Work order: Using the records below, quote only the span that opens with the line containing "rconPassword : string;" and closes with the line containing "let directExposure := negb", exactly and inclusively.

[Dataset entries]

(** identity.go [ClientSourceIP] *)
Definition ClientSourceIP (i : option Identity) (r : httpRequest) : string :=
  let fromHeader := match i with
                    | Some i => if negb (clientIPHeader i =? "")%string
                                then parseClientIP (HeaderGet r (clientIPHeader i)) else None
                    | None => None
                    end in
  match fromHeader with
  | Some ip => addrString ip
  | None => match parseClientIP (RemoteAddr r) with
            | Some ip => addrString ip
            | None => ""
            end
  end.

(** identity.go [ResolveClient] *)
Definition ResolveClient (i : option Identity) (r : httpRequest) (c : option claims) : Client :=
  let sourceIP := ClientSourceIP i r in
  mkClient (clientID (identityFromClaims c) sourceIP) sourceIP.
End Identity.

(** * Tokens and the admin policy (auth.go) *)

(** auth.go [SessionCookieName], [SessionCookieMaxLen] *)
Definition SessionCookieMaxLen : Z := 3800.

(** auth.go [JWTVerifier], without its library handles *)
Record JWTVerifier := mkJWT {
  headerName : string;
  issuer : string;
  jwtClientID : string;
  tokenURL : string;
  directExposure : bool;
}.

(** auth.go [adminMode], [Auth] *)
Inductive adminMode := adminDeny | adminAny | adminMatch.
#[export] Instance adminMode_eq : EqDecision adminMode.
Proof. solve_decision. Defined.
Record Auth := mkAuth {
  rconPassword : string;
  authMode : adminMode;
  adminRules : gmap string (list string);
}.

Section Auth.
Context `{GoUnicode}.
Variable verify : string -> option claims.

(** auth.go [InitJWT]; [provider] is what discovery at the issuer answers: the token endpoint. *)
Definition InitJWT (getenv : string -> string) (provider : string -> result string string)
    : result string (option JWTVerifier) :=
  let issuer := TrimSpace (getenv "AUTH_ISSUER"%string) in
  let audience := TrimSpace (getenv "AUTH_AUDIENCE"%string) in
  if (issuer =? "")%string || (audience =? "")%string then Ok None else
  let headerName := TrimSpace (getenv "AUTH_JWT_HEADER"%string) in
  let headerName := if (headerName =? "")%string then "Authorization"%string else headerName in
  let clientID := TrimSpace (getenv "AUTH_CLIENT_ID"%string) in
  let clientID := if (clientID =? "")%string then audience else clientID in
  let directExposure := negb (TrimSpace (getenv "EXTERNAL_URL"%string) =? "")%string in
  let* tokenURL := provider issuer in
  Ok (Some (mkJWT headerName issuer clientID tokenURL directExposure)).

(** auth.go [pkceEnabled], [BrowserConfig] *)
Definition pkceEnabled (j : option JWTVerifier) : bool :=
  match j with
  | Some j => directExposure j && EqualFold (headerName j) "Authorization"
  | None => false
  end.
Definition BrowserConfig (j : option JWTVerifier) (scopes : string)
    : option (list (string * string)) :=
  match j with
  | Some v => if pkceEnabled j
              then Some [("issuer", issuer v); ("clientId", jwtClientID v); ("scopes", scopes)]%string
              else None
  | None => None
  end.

==

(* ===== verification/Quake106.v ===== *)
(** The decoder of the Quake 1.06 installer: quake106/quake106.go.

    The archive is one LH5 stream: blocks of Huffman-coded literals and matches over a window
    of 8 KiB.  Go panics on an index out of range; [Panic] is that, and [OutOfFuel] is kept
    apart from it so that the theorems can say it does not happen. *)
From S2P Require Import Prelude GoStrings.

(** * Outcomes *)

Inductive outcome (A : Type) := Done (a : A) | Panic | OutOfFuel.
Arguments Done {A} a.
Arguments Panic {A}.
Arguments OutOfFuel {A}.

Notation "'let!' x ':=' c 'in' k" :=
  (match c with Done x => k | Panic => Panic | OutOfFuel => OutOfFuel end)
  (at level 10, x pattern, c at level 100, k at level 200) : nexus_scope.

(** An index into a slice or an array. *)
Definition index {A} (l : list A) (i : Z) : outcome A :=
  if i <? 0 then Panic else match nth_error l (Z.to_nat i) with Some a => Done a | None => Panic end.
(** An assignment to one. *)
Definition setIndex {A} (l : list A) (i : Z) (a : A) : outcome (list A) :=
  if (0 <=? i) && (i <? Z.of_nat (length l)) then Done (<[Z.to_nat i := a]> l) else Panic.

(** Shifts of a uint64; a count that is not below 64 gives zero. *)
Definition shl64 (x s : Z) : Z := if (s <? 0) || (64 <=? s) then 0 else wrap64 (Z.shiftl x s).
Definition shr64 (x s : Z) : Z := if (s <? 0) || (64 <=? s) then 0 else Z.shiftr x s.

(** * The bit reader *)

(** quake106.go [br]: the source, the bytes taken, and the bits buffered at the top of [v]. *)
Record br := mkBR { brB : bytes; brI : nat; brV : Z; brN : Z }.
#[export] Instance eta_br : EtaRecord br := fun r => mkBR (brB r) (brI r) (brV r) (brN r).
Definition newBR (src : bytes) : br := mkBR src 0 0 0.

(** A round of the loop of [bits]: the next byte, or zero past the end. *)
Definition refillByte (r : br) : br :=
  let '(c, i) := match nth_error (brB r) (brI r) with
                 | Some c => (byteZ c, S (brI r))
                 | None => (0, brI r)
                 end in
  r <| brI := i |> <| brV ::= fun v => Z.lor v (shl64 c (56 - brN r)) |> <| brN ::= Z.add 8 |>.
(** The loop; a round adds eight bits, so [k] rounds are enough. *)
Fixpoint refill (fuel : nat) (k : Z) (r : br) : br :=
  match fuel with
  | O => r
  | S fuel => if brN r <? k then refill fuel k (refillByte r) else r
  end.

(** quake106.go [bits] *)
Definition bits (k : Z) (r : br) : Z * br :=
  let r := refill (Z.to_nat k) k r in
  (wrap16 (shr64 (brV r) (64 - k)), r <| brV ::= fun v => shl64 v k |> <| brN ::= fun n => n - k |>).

---

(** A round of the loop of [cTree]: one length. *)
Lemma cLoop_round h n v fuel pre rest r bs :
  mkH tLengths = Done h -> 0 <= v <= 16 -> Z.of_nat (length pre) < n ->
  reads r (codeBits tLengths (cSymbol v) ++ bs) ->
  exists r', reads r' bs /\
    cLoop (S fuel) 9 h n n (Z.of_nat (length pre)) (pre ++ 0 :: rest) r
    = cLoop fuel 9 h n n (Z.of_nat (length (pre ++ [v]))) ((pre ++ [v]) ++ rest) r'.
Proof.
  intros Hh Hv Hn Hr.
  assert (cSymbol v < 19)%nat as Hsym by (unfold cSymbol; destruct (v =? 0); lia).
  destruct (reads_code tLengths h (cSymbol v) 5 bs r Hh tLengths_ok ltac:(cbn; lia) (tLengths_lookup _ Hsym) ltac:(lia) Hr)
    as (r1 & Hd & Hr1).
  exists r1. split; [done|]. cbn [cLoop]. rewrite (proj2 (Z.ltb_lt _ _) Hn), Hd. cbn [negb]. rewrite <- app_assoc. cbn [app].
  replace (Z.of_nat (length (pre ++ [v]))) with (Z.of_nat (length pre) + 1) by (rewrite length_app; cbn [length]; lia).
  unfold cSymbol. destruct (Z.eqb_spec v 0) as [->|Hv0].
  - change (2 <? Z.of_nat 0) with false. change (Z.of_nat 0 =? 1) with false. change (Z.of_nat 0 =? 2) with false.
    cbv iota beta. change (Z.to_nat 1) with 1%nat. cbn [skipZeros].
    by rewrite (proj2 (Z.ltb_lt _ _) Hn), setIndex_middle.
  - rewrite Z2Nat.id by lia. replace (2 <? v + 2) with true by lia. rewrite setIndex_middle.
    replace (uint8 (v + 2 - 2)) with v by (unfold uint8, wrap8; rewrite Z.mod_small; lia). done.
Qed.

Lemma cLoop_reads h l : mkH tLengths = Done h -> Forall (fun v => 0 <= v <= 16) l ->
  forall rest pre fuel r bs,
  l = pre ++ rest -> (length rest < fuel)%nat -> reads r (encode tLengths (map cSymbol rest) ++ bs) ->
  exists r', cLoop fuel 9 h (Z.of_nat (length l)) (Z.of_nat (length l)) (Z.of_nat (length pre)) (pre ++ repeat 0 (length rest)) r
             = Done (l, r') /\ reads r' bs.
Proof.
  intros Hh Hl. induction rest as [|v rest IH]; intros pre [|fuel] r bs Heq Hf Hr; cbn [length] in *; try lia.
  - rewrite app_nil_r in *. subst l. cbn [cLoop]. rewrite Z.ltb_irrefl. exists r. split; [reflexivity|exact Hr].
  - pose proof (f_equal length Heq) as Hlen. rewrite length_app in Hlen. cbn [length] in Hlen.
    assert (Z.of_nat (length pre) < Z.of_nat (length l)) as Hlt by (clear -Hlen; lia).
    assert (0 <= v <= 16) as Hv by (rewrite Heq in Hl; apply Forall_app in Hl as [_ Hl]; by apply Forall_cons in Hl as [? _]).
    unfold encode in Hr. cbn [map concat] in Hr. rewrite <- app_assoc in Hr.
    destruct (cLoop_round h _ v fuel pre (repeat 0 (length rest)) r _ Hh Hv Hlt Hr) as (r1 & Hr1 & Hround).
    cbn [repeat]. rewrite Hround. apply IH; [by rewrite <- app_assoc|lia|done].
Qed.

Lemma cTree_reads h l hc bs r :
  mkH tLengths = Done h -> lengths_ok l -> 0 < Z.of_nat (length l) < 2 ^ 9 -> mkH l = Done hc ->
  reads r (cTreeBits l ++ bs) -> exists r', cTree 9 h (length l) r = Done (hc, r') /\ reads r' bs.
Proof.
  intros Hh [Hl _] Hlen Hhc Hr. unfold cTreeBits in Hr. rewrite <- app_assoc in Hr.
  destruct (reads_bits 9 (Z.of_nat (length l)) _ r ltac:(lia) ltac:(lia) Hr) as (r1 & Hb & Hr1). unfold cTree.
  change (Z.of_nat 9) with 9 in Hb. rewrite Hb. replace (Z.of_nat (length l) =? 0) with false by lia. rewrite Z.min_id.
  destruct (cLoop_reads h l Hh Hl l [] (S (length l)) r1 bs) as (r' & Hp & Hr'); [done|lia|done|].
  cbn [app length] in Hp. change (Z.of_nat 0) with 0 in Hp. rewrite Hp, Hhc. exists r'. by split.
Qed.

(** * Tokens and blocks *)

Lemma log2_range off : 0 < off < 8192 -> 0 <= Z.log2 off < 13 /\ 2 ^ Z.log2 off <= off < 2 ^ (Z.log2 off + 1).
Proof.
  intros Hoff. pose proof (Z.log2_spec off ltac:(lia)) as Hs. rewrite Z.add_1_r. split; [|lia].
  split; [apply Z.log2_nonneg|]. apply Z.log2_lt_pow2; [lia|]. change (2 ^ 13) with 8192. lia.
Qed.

Solution:
  rconPassword : string;
  authMode : adminMode;
  adminRules : gmap string (list string);
}.

Section Auth.
Context `{GoUnicode}.
Variable verify : string -> option claims.

(** auth.go [InitJWT]; [provider] is what discovery at the issuer answers: the token endpoint. *)
Definition InitJWT (getenv : string -> string) (provider : string -> result string string)
    : result string (option JWTVerifier) :=
  let issuer := TrimSpace (getenv "AUTH_ISSUER"%string) in
  let audience := TrimSpace (getenv "AUTH_AUDIENCE"%string) in
  if (issuer =? "")%string || (audience =? "")%string then Ok None else
  let headerName := TrimSpace (getenv "AUTH_JWT_HEADER"%string) in
  let headerName := if (headerName =? "")%string then "Authorization"%string else headerName in
  let clientID := TrimSpace (getenv "AUTH_CLIENT_ID"%string) in
  let clientID := if (clientID =? "")%string then audience else clientID in
  let directExposure := negb (TrimSpace (getenv "EXTERNAL_URL"%string) =? "")%string in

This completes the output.